(* ===== verification/BitmapsetSpec.v ===== *)
(** What the bitmap-set package computes.

    A set is read through its words extended with zeros ([bms_word]); [elem]
    is membership and [members] the sorted list of the members.  The lemmas
    characterise every operation of Bitmapset word by word; the theorems lift
    them to sets of integers ([gset Z]). *)

From Stdlib Require Import ZArith Lia Sorted.
From stdpp Require Import base list option numbers strings gmap sorting.
From S2P Require Import Prelude HashFunc Bitmapset.
Import Bitmapset.

Module BitmapsetSpec.

(** ** The invariant and the abstraction *)

(** A valid [Bitmapset]: [nwords] is the length of the array, the words are
    uint32 and every member is a nonnegative int. *)
Definition bms_wf (a : option Bitmapset) : Prop :=
  match a with
  | None => True
  | Some a =>
      length (words a) = nwords a ∧ Forall is_u32 (words a) ∧
      Z.of_nat (nwords a) * 32 <= 2 ^ 31
  end.

Definition bms_word (a : option Bitmapset) (i : nat) : Z :=
  match a with None => 0 | Some a => (words a).[i] end.

Definition bms_len (a : option Bitmapset) : nat :=
  match a with None => 0 | Some a => nwords a end.

(** [x] is a member of [a] *)
Definition has (a : option Bitmapset) (x : Z) : bool :=
  (0 <=? x) && Z.testbit (bms_word a (Z.to_nat (x / 32))) (x mod 32).
Definition elem (x : Z) (a : option Bitmapset) : Prop := has a x = true.

#[export] Instance elem_dec x a : Decision (elem x a).
Proof. unfold elem. apply _. Defined.

(** The members at or above [lo], in increasing order. *)
Definition members_from (a : option Bitmapset) (lo : Z) : list Z :=
  filter (λ x, elem x a) (seqZ lo (32 * Z.of_nat (bms_len a) - lo)).
Definition members (a : option Bitmapset) : list Z := members_from a 0.
Definition to_gset (a : option Bitmapset) : gset Z := list_to_set (members a).

Lemma bms_word_u32 a i : bms_wf a → is_u32 (bms_word a i).
Proof.
  destruct a as [a|]; simpl; [|unfold is_u32; lia].
  intros (_ & H & _). apply word_at_Forall; [unfold is_u32; lia|done].
Qed.
#[local] Hint Resolve bms_word_u32 : zbits.

Lemma bms_word_ge a i : bms_wf a → (bms_len a ≤ i)%nat → bms_word a i = 0.
Proof.
  destruct a as [a|]; simpl; [|done]. intros (Hl & _) Hi.
  apply word_at_ge. lia.
Qed.

Lemma words_ge a i : bms_wf (Some a) → (nwords a ≤ i)%nat → (words a).[i] = 0.
Proof. apply (bms_word_ge (Some a)). Qed.

Lemma words_u32 a i : bms_wf (Some a) → is_u32 (words a).[i].
Proof. apply (bms_word_u32 (Some a)). Qed.
#[local] Hint Resolve words_u32 : zbits.

Lemma has_lt a x : bms_wf a → elem x a → 0 <= x < 32 * Z.of_nat (bms_len a).
Proof.
  unfold elem, has. intros Hwf [H0 H]%andb_prop. apply Z.leb_le in H0. split; [done|].
  destruct (decide (x < 32 * Z.of_nat (bms_len a))) as [|Hge]; [done|].
  rewrite bms_word_ge, Z.bits_0 in H; [done|done|].
  pose proof (Z.div_le_mono (32 * Z.of_nat (bms_len a)) x 32).
  rewrite Z.mul_comm, Z.div_mul in H1 by lia. lia.
Qed.

Lemma elem_of_members_from a lo x :
  bms_wf a → x ∈ members_from a lo ↔ lo <= x ∧ elem x a.
Proof.
  intros Hwf. unfold members_from. rewrite list_elem_of_filter, elem_of_seqZ.
  split; [naive_solver lia|]. intros [Hlo Hx].
  pose proof (has_lt a x Hwf Hx). split; [done|lia].
Qed.

Lemma elem_of_to_gset a x : bms_wf a → x ∈ to_gset a ↔ elem x a.
Proof.
  intros Hwf. unfold to_gset, members.
  rewrite elem_of_list_to_set, elem_of_members_from by done.
  split; [naive_solver|]. intros Hx. pose proof (has_lt a x Hwf Hx). split; [lia|done].
Qed.

(** Membership bit by bit: [x = 32 * i + j]. *)
Lemma elem_split a i j :
  0 <= j < 32 → elem (32 * Z.of_nat i + j) a ↔ Z.testbit (bms_word a i) j = true.
Proof.
  intros Hj. unfold elem, has.
  replace ((32 * Z.of_nat i + j) / 32) with (Z.of_nat i)
    by (apply Z.div_unique with j; lia).
  replace ((32 * Z.of_nat i + j) mod 32) with j
    by (apply Z.mod_unique with (Z.of_nat i); lia).
  rewrite Nat2Z.id, (proj2 (Z.leb_le 0 _)) by lia. done.
Qed.

Lemma split_index x : 0 <= x → ∃ i j, x = 32 * Z.of_nat i + j ∧ 0 <= j < 32.
Proof.
  intros Hx. exists (Z.to_nat (x / 32)), (x mod 32).
  pose proof (Z.div_mod x 32 ltac:(lia)). pose proof (Z.mod_pos_bound x 32 ltac:(lia)).
  pose proof (Z.div_pos x 32 Hx ltac:(lia)). lia.
Qed.

(** Sets agree when their words do. *)
Lemma words_eq_elem a b :
  bms_wf a → bms_wf b →
  (∀ i, bms_word a i = bms_word b i) ↔ (∀ x, elem x a ↔ elem x b).
Proof.
  intros Ha Hb. split.
  - intros H x. unfold elem, has. by rewrite H.
  - intros H i. apply word_ext; [auto with zbits..|]. intros j Hj.
    apply eq_true_iff_eq. rewrite <- !elem_split by done. apply H.
Qed.

Lemma to_gset_eq a b :
  bms_wf a → bms_wf b → to_gset a = to_gset b ↔ (∀ i, bms_word a i = bms_word b i).
Proof.
  intros Ha Hb. rewrite words_eq_elem by done. rewrite set_eq.
  split; intros H x; specialize (H x); rewrite !elem_of_to_gset in * by done; done.
Qed.

(** ** Indexing *)

Lemma WORDNUM_spec x : is_u32 x → WORDNUM x = Z.to_nat (x / 32).
Proof.
  intros Hx. unfold WORDNUM, BITS_PER_BITMAPWORD_LOG2.
  rewrite u32_id by done. by rewrite Z.shiftr_div_pow2.
Qed.

Lemma BITNUM_spec x : is_u32 x → BITNUM x = x mod 32.
Proof.
  intros Hx. unfold BITNUM, BITS_PER_BITMAPWORD.
  rewrite u32_id by done. change (32 - 1) with (Z.ones 5).
  by rewrite Z.land_ones.
Qed.

Lemma WORDNUM_split i j :
  0 <= j < 32 → 32 * Z.of_nat i + j < 2 ^ 32 →
  WORDNUM (32 * Z.of_nat i + j) = i ∧ BITNUM (32 * Z.of_nat i + j) = j.
Proof.
  intros Hj Hx. rewrite WORDNUM_spec, BITNUM_spec by (unfold is_u32; lia). split.
  - rewrite <- (Z.div_unique _ 32 (Z.of_nat i) j) by lia. lia.
  - symmetry. apply Z.mod_unique with (Z.of_nat i); lia.
Qed.

Lemma one_bit j : 0 <= j < 32 → u32 (Z.shiftl 1 j) = 2 ^ j.
Proof.
  intros Hj. rewrite Z.shiftl_mul_pow2, Z.mul_1_l by lia.
  by apply u32_id, pow2_u32.
Qed.

Lemma bitnot_testbit w i : 0 <= i < 32 → Z.testbit (bitnot w) i = negb (Z.testbit w i).
Proof. intros Hi. unfold bitnot. rewrite u32_testbit by done. apply Z.lnot_spec. lia. Qed.

Lemma bitnot_u32 w : is_u32 (bitnot w).
Proof. apply u32_range. Qed.
#[local] Hint Resolve bitnot_u32 : zbits.

Lemma land_bitnot v w : is_u32 v → Z.land v (bitnot w) = Z.ldiff v w.
Proof.
  intros Hv. apply word_ext.
  - apply land_u32; [done|]. apply bitnot_u32.
  - by apply ldiff_u32.
  - intros i Hi. by rewrite Z.land_spec, Z.ldiff_spec, bitnot_testbit.
Qed.

Lemma land_pow2_testbit w j : 0 <= j < 32 → Z.land w (2 ^ j) = 0 ↔ Z.testbit w j = false.
Proof.
  intros Hj. split.
  - intros H. pose proof (Z.land_spec w (2 ^ j) j) as E.
    rewrite H, Z.bits_0, Z.pow2_bits_true in E by lia. by rewrite andb_true_r in E.
  - intros H. apply Z.bits_inj'. intros i Hi.
    rewrite Z.land_spec, Z.bits_0, Z.pow2_bits_eqb by lia.
    destruct (Z.eqb_spec j i) as [<-|]; [by rewrite H|apply andb_false_r].
Qed.

(** ** Operations that build a set, word by word *)

Lemma words_op_length f n ws other : length (words_op f n ws other) = length ws.
Proof. apply (for_up_update_length (λ i v, f v other.[i])). Qed.

Lemma words_op_at f n ws other (j : nat) :
  (n ≤ length ws)%nat →
  (words_op f n ws other).[j]
  = if decide (j < n)%nat then f ws.[j] other.[j] else ws.[j].
Proof.
  intros Hn. unfold words_op. rewrite (for_up_update (λ i v, f v other.[i])) by lia.
  repeat case_decide; first [lia|done].
Qed.

Lemma set_words_wf a ws :
  bms_wf (Some a) → length ws = nwords a → (∀ i, is_u32 ws.[i]) →
  bms_wf (Some (set_words a ws)).
Proof.
  intros (_ & _ & Hn) Hl Hu. simpl. repeat split; [done| |done].
  apply Forall_word_at. auto.
Qed.

(** The result of a loop over the first [n] words is a valid set holding
    [f]'s words; [f] must act as the identity where the loop does not reach. *)
Lemma words_op_spec f n a b :
  bms_wf (Some a) → bms_wf (Some b) → (n ≤ nwords a)%nat →
  (∀ v w, is_u32 v → is_u32 w → is_u32 (f v w)) →
  (∀ i, (n ≤ i)%nat → f (words a).[i] (words b).[i] = (words a).[i]) →
  bms_wf (Some (set_words a (words_op f n (words a) (words b)))) ∧
  ∀ i, bms_word (Some (set_words a (words_op f n (words a) (words b)))) i
       = f (bms_word (Some a) i) (bms_word (Some b) i).
Proof.
  intros Ha Hb Hn Hf Hid. pose proof (proj1 Ha) as Hl.
  assert (∀ i, (words_op f n (words a) (words b)).[i]
               = f (bms_word (Some a) i) (bms_word (Some b) i)) as Hat.
  { intros i. rewrite words_op_at by lia. case_decide as Hi; simpl; [done|].
    symmetry. apply Hid. lia. }
  split; [|done]. apply set_words_wf; [done|by rewrite words_op_length|].
  intros i. rewrite Hat. apply Hf; by apply bms_word_u32.
Qed.

Lemma bms_copy_id a : bms_copy a = a.
Proof. by destruct a as [[]|]. Qed.

Lemma union_words a b :
  bms_wf a → bms_wf b →
  bms_wf (bms_union a b) ∧
  ∀ i, bms_word (bms_union a b) i = Z.lor (bms_word a i) (bms_word b i).
Proof.
  intros Ha Hb. unfold bms_union. rewrite !bms_copy_id.
  destruct a as [a|], b as [b|].
  - destruct (Nat.leb_spec (nwords a) (nwords b)).
    + destruct (words_op_spec Z.lor (nwords a) b a) as [Hwf Hat];
        [done|done|lia|apply lor_u32| |].
      { intros i Hi. rewrite (words_ge a i Ha) by done. apply Z.lor_0_r. }
      split; [done|]. intros i. by rewrite Hat, Z.lor_comm.
    + apply words_op_spec; [done|done|lia|apply lor_u32|].
      intros i Hi. rewrite (words_ge b i Hb) by done. apply Z.lor_0_r.
  - split; [done|]. intros i. by rewrite Z.lor_0_r.
  - done.
  - done.
Qed.

Lemma add_members_words a b :
  bms_wf a → bms_wf b →
  bms_wf (bms_add_members a b) ∧
  ∀ i, bms_word (bms_add_members a b) i = Z.lor (bms_word a i) (bms_word b i).
Proof.
  intros Ha Hb. unfold bms_add_members. rewrite !bms_copy_id.
  destruct a as [a|], b as [b|].
  - destruct (Nat.ltb_spec (nwords a) (nwords b)).
    + destruct (words_op_spec Z.lor (nwords a) b a) as [Hwf Hat];
        [done|done|lia|apply lor_u32| |].
      { intros i Hi. rewrite (words_ge a i Ha) by done. apply Z.lor_0_r. }
      split; [done|]. intros i. by rewrite Hat, Z.lor_comm.
    + apply words_op_spec; [done|done|lia|apply lor_u32|].
      intros i Hi. rewrite (words_ge b i Hb) by done. apply Z.lor_0_r.
  - split; [done|]. intros i. by rewrite Z.lor_0_r.
  - done.
  - done.
Qed.

Lemma join_add_members a b : bms_join a b = bms_add_members a b.
Proof. destruct a as [[]|], b as [[]|]; done. Qed.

---*---

**ACTIVITY**
In the data above, find each line where the string "local" appears, then copy it.

**SOLUTION**
#[local] Hint Resolve bms_word_u32 : zbits.
#[local] Hint Resolve words_u32 : zbits.
#[local] Hint Resolve bitnot_u32 : zbits.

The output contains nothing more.